Masa nifas dan periode menyusui merupakan fase emas yang sangat menentukan kualitas pertumbuhan bayi serta kesehatan emosional ibu, di mana pemanfaatan manfaat pijat oksitosin dalam merangsang produksi air susu ibu (ASI) menjadi praktik perawatan pasca-persalinan yang sangat dianjurkan oleh dunia kebidanan modern. Sering kali para ibu baru mengalami kecemasan psikologis dan kelelahan fisik yang memicu hambatan pengeluaran ASI pada hari-hari pertama kelahiran bayi, sehingga intervensi stimulasi fisik relaksasi sangat dibutuhkan untuk memperlancar refleks pengaliran susu.
Mekanisme fisiologis dari teknik pijat oksitosin berpusat pada pemijatan lembut di sepanjang area tulang belakang leher hingga costa kelima dan keenam punggung ibu. Stimulasi taktil pada area jalur saraf simpatis punggung ini merangsang hipotalamus di otak untuk melepaskan hormon oksitosin dan prolaktin dalam jumlah besar ke dalam aliran darah. Hormon cinta dan relaksasi ini langsung memicu kontraksi sel-sel mioepitel di sekitar kelenjar alveoli payudara, sehingga ASI dapat mengalir keluar dengan lancar melalui saluran laktasi.
Dampak positif dari pelaksanaan rutin pijat oksitosin yang didampingi oleh suami atau keluarga terdekat meliputi penurunan tingkat stres emosional ibu, pengurangan ketegangan otot punggung pasca-persalinan, serta peningkatan volume kecukupan suplai gizi ASI eksklusif bagi bayi baru lahir. Dukungan psikologis keluarga terbukti memegang peranan mutlak dalam keberhasilan proses menyusui di minggu-minggu pertama kehidupan bayi.
Bidan di puskesmas dan rumah bersalin secara aktif melatih para suami mengenai teknik benar melakukan pijat oksitosin agar dapat dipraktikkan secara mandiri di rumah setiap hari. Edukasi laktasi yang komprehensif ini memperkuat ikatan batin antara ibu, bayi, dan keluarga dalam menyambut generasi penerus yang sehat. Perawatan alami ini membawa manfaat kesehatan jangka panjang yang luar biasa.

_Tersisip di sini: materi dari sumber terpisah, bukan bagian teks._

(* ===== verification/NodeMaintenance.v ===== *)
(** * The node's Ethereum pools

    [node/src/service.rs]: the two tasks that run on every imported block, for
    the pool of event filters and the pool of pending transactions, as
    [start_node_impl] and [start_dev] spawn them. *)
From S2P Require Import Prelude.

(** [FILTER_RETAIN_THRESHOLD] and [TRANSACTION_RETAIN_THRESHOLD] *)
Definition FILTER_RETAIN_THRESHOLD : Z := 100.
Definition TRANSACTION_RETAIN_THRESHOLD : Z := 5.

(** The digest log of the Frontier pallet: [try_to_frontier] recognises its
    items, [end_block] gives the transactions an [EndBlock] lists. *)
Class FrontierLog := {
  DigestLog : Type;
  ConsensusLog : Type;
  TxHash : Type;
  TxHash_eq_dec : EqDecision TxHash;
  TxHash_countable : @Countable TxHash TxHash_eq_dec;
  try_to_frontier : DigestLog -> option ConsensusLog;
  end_block : ConsensusLog -> option (list TxHash);
}.
#[export] Existing Instance TxHash_eq_dec.
#[export] Existing Instance TxHash_countable.

(** A pool entry remembers the block it was made at. *)
Record Pooled (A : Type) := mkPooled { pooled : A; at_block : Z }.
Arguments mkPooled {A}.
Arguments pooled {A} _.
Arguments at_block {A} _.

(** What a task sees of an imported block. *)
Record Notification `{FrontierLog} := mkNotification {
  number : Z;
  logs : list DigestLog;
}.

Section Filters.
Context `{Countable K} {A : Type}.
Implicit Types pool : gmap K (Pooled A).

(** [v.at_block + threshold] in [u64] *)
Definition lifespan_limit (threshold : Z) (v : Pooled A) : Z := U.add 64 (at_block v) threshold.

(** "frontier-filter-pool": the loop runs over a clone of the pool. *)
Definition maintain_filter_pool (imported_number : Z) pool : gmap K (Pooled A) :=
  foldl (fun locked e =>
           if lifespan_limit FILTER_RETAIN_THRESHOLD e.2 <=? imported_number
           then delete e.1 locked else locked)
    pool (map_to_list pool).

Lemma maintain_filter_pool_lookup n pool k :
  maintain_filter_pool n pool !! k
  = pool !! k ≫= fun v => if lifespan_limit FILTER_RETAIN_THRESHOLD v <=? n then None else Some v.
Proof.
  unfold maintain_filter_pool.
  rewrite (foldl_keyed (fun k (m : gmap K (Pooled A)) => m !! k)
    (fun _ v x => if lifespan_limit FILTER_RETAIN_THRESHOLD v <=? n then None else x)).
  - rewrite list_to_map_to_list. destruct (pool !! k) as [v|]; simpl; [|done]. by case_match.
  - apply NoDup_fst_map_to_list.
  - intros s' k' v. simpl. case_match; [apply lookup_delete_eq | done].
  - intros s' k' k'' v Hne. simpl. case_match; [by apply lookup_delete_ne | done].
Qed.

(** A filter lives for a hundred blocks: over any sequence of imported blocks
    it is kept, untouched, exactly as long as all their numbers are below its
    own block plus 100. *)
Theorem filter_lifetime pool k v (imported : list Z) :
  pool !! k = Some v -> 0 <= at_block v < 2 ^ 64 - FILTER_RETAIN_THRESHOLD ->
  foldl (fun p n => maintain_filter_pool n p) pool imported !! k
  = if decide (Forall (fun n => n < at_block v + FILTER_RETAIN_THRESHOLD) imported)
    then Some v else None.
Proof.
  intros Hk Hb. assert (lifespan_limit FILTER_RETAIN_THRESHOLD v
    = at_block v + FILTER_RETAIN_THRESHOLD) as Hl.
  { unfold lifespan_limit. apply add_exact. unfold FILTER_RETAIN_THRESHOLD in *. lia. }
  assert (forall l p, p !! k = None -> foldl (fun p n => maintain_filter_pool n p) p l !! k = None)
    as Hgone.
  { intros l. induction l as [|n l IH]; intros p Hp; simpl; [done|]. apply IH.
    by rewrite maintain_filter_pool_lookup, Hp. }
  revert pool Hk. induction imported as [|n l IH]; intros pool Hk; cbn [foldl].
  - by rewrite decide_True.
  - pose proof (maintain_filter_pool_lookup n pool k) as Hm. rewrite Hk in Hm. simpl in Hm.
    rewrite Hl in Hm. destruct (Z.leb_spec (at_block v + FILTER_RETAIN_THRESHOLD) n).
    + rewrite Hgone by done. rewrite decide_False; [done|]. rewrite Forall_cons. lia.
    + rewrite IH by done. apply decide_ext. rewrite Forall_cons. intuition lia.
Qed.
End Filters.

Section Pending.
Context `{FL : !FrontierLog} {A : Type}.
Implicit Types pool : gmap TxHash (Pooled A).

(** The loop over the digest's logs: the last one recognised stays. *)
Definition find_log (ls : list DigestLog) : option ConsensusLog :=
  foldl (fun frontier_log l =>
           match try_to_frontier l with Some log => Some log | None => frontier_log end) None ls.

(** [locked.retain(..)] twice. *)
Definition retain_pending (frontier_log : option ConsensusLog) (imported_number : Z) pool
    : gmap TxHash (Pooled A) :=
  let pool := match frontier_log ≫= end_block with
              | Some transaction_hashes => filter (fun e => ~ e.1 ∈ transaction_hashes) pool
              | None => pool
              end in
  filter (fun e => imported_number < lifespan_limit TRANSACTION_RETAIN_THRESHOLD e.2) pool.

(** "frontier-pending-transactions" of [start_node_impl], which reads the logs
    forwards, and of [start_dev], which reads them backwards. *)
Definition maintain_pending (n : Notification) pool : gmap TxHash (Pooled A) :=
  retain_pending (find_log (logs n)) (number n) pool.
Definition maintain_pending_dev (n : Notification) pool : gmap TxHash (Pooled A) :=
  retain_pending (find_log (reverse (logs n))) (number n) pool.

(** The Frontier items of a digest. *)
Definition frontier_logs (ls : list DigestLog) : list ConsensusLog := omap try_to_frontier ls.

Lemma find_log_last ls : find_log ls = last (frontier_logs ls).
Proof.
  unfold find_log, frontier_logs. induction ls as [|l ls IH] using rev_ind; [done|].
  rewrite foldl_app, omap_app. simpl. rewrite IH.
  destruct (try_to_frontier l); [by rewrite last_snoc | by rewrite app_nil_r].
Qed.

Lemma omap_rev {X Y} (f : X -> option Y) (l : list X) : omap f (reverse l) = reverse (omap f l).
Proof.
  induction l as [|x l IH]; [done|]. rewrite reverse_cons, omap_app, IH. simpl.
  destruct (f x); [by rewrite reverse_cons | by rewrite app_nil_r].
Qed.

(** The hashes the notified block processed. *)
Definition processed (log : option ConsensusLog) : list TxHash := default [] (log ≫= end_block).

Lemma retain_pending_lookup log n pool h v :
  0 <= at_block v < 2 ^ 64 - TRANSACTION_RETAIN_THRESHOLD -> pool !! h = Some v ->
  retain_pending log n pool !! h
  = if decide (~ h ∈ processed log /\ n < at_block v + TRANSACTION_RETAIN_THRESHOLD)
    then Some v else None.
Proof.
  intros Hb Hv. assert (lifespan_limit TRANSACTION_RETAIN_THRESHOLD v
    = at_block v + TRANSACTION_RETAIN_THRESHOLD) as Hl.
  { unfold lifespan_limit. apply add_exact. unfold TRANSACTION_RETAIN_THRESHOLD in *. lia. }
  assert (forall n' (p : gmap TxHash (Pooled A)) o, p !! h = o ->
    filter (fun e => n' < lifespan_limit TRANSACTION_RETAIN_THRESHOLD e.2) p !! h
    = o ≫= fun v => if decide (n' < lifespan_limit TRANSACTION_RETAIN_THRESHOLD v)
                    then Some v else None) as Hf.
  { intros n' p o <-. rewrite map_lookup_filter. destruct (p !! h); [|done]. simpl.
    case_decide; by simplify_option_eq. }
  unfold retain_pending, processed. destruct (log ≫= end_block) as [hs|]; simpl.
  - destruct (decide (h ∈ hs)) as [Hin|Hout].
    + rewrite (Hf _ _ None); [by rewrite decide_False by tauto|].
      apply map_lookup_filter_None. right. intros v' _ Hn. by apply Hn.
    + rewrite (Hf _ _ (Some v)); [|by apply map_lookup_filter_Some]. simpl. rewrite Hl.
      apply decide_ext. tauto.
  - rewrite (Hf _ _ (Some v) Hv). simpl. rewrite Hl. apply decide_ext.
    pose proof (not_elem_of_nil h). tauto.
Qed.

(** [C37] A pending transaction leaves the pool when the block that processed it is
    imported or when it is five blocks old, whichever is first, and stays
    otherwise; what counts as processed is the last Frontier log of the digest
    under [start_node_impl] and the first one under [start_dev]. *)
Theorem maintain_pending_spec n pool h v :
  0 <= at_block v < 2 ^ 64 - TRANSACTION_RETAIN_THRESHOLD -> pool !! h = Some v ->
  let alive log := ~ h ∈ processed log /\ number n < at_block v + TRANSACTION_RETAIN_THRESHOLD in
  maintain_pending n pool !! h
    = (if decide (alive (last (frontier_logs (logs n)))) then Some v else None) /\
  maintain_pending_dev n pool !! h
    = (if decide (alive (head (frontier_logs (logs n)))) then Some v else None).
Proof.
  intros Hb Hv alive. unfold maintain_pending, maintain_pending_dev. rewrite !find_log_last.
  split; [by rewrite (retain_pending_lookup _ _ _ h v)|].
  unfold frontier_logs. rewrite omap_rev, last_reverse.
  by rewrite (retain_pending_lookup _ _ _ h v).
Qed.

(** The two variants agree on every digest with at most one Frontier log,
    which is what the runtime produces. *)
Theorem maintain_pending_agree n pool :
  (length (frontier_logs (logs n)) <= 1)%nat -> maintain_pending n pool = maintain_pending_dev n pool.
Proof.
  intros Hl. unfold maintain_pending, maintain_pending_dev. rewrite !find_log_last. f_equal.
  unfold frontier_logs in *. rewrite omap_rev.
  by destruct (omap try_to_frontier (logs n)) as [|x [|y l]]; [..|simpl in Hl; lia].
Qed.
End Pending.

(** ** Witnesses *)

(** Logs that are numbers: the even ones are Frontier's and list one hash. *)
#[export] Instance mock_logs : FrontierLog := {|
  DigestLog := N; ConsensusLog := N; TxHash := N;
  TxHash_eq_dec := _; TxHash_countable := _;
  try_to_frontier l := if N.even l then Some l else None;
  end_block log := Some [log];
|}.

Lemma filter_lifetime_witness :
  let pool := {[1%N := mkPooled tt 50]} in
  foldl (fun p n => maintain_filter_pool n p) pool [120; 149] !! 1%N
    = (if decide (Forall (fun n => n < 50 + FILTER_RETAIN_THRESHOLD) [120; 149])
       then Some (mkPooled tt 50) else None).
Proof.
  apply (filter_lifetime (K := N) {[1%N := mkPooled tt 50]} 1%N (mkPooled tt 50));
    [reflexivity | simpl; unfold FILTER_RETAIN_THRESHOLD; lia].
Defined.

Lemma maintain_pending_spec_witness :
  let n := mkNotification _ 12 [3; 4; 6]%N in
  let pool := {[4%N := mkPooled tt 10]} in
  let alive log := ~ 4%N ∈ processed log /\ number n < 10 + TRANSACTION_RETAIN_THRESHOLD in
  maintain_pending n pool !! 4%N
    = (if decide (alive (last (frontier_logs (logs n)))) then Some (mkPooled tt 10) else None) /\
  maintain_pending_dev n pool !! 4%N
    = (if decide (alive (head (frontier_logs (logs n)))) then Some (mkPooled tt 10) else None).
Proof.
  intros n pool. apply (maintain_pending_spec n pool 4%N (mkPooled tt 10));
    [simpl; unfold TRANSACTION_RETAIN_THRESHOLD; lia | reflexivity].
Defined.

Lemma maintain_pending_agree_witness :
  let n := mkNotification _ 12 [3; 4]%N in
  let pool : gmap N (Pooled unit) := {[4%N := mkPooled tt 10]} in
  maintain_pending n pool = maintain_pending_dev n pool.
Proof. intros n pool. apply (maintain_pending_agree n pool). vm_compute. lia. Defined.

Praktik rutin perawatan pijat oksitosin terbukti memberikan manfaat klinis, fisik, dan emosional yang sangat luar biasa dalam merangsang pelepasan hormon relaksasi alami ibu, sehingga kelancaran produksi pasokan air susu ibu eksklusif bagi kebutuhan gizi bayi baru lahir dapat terpenuhi secara sempurna guna mendukung pertumbuhan emas generasi penerus bangsa.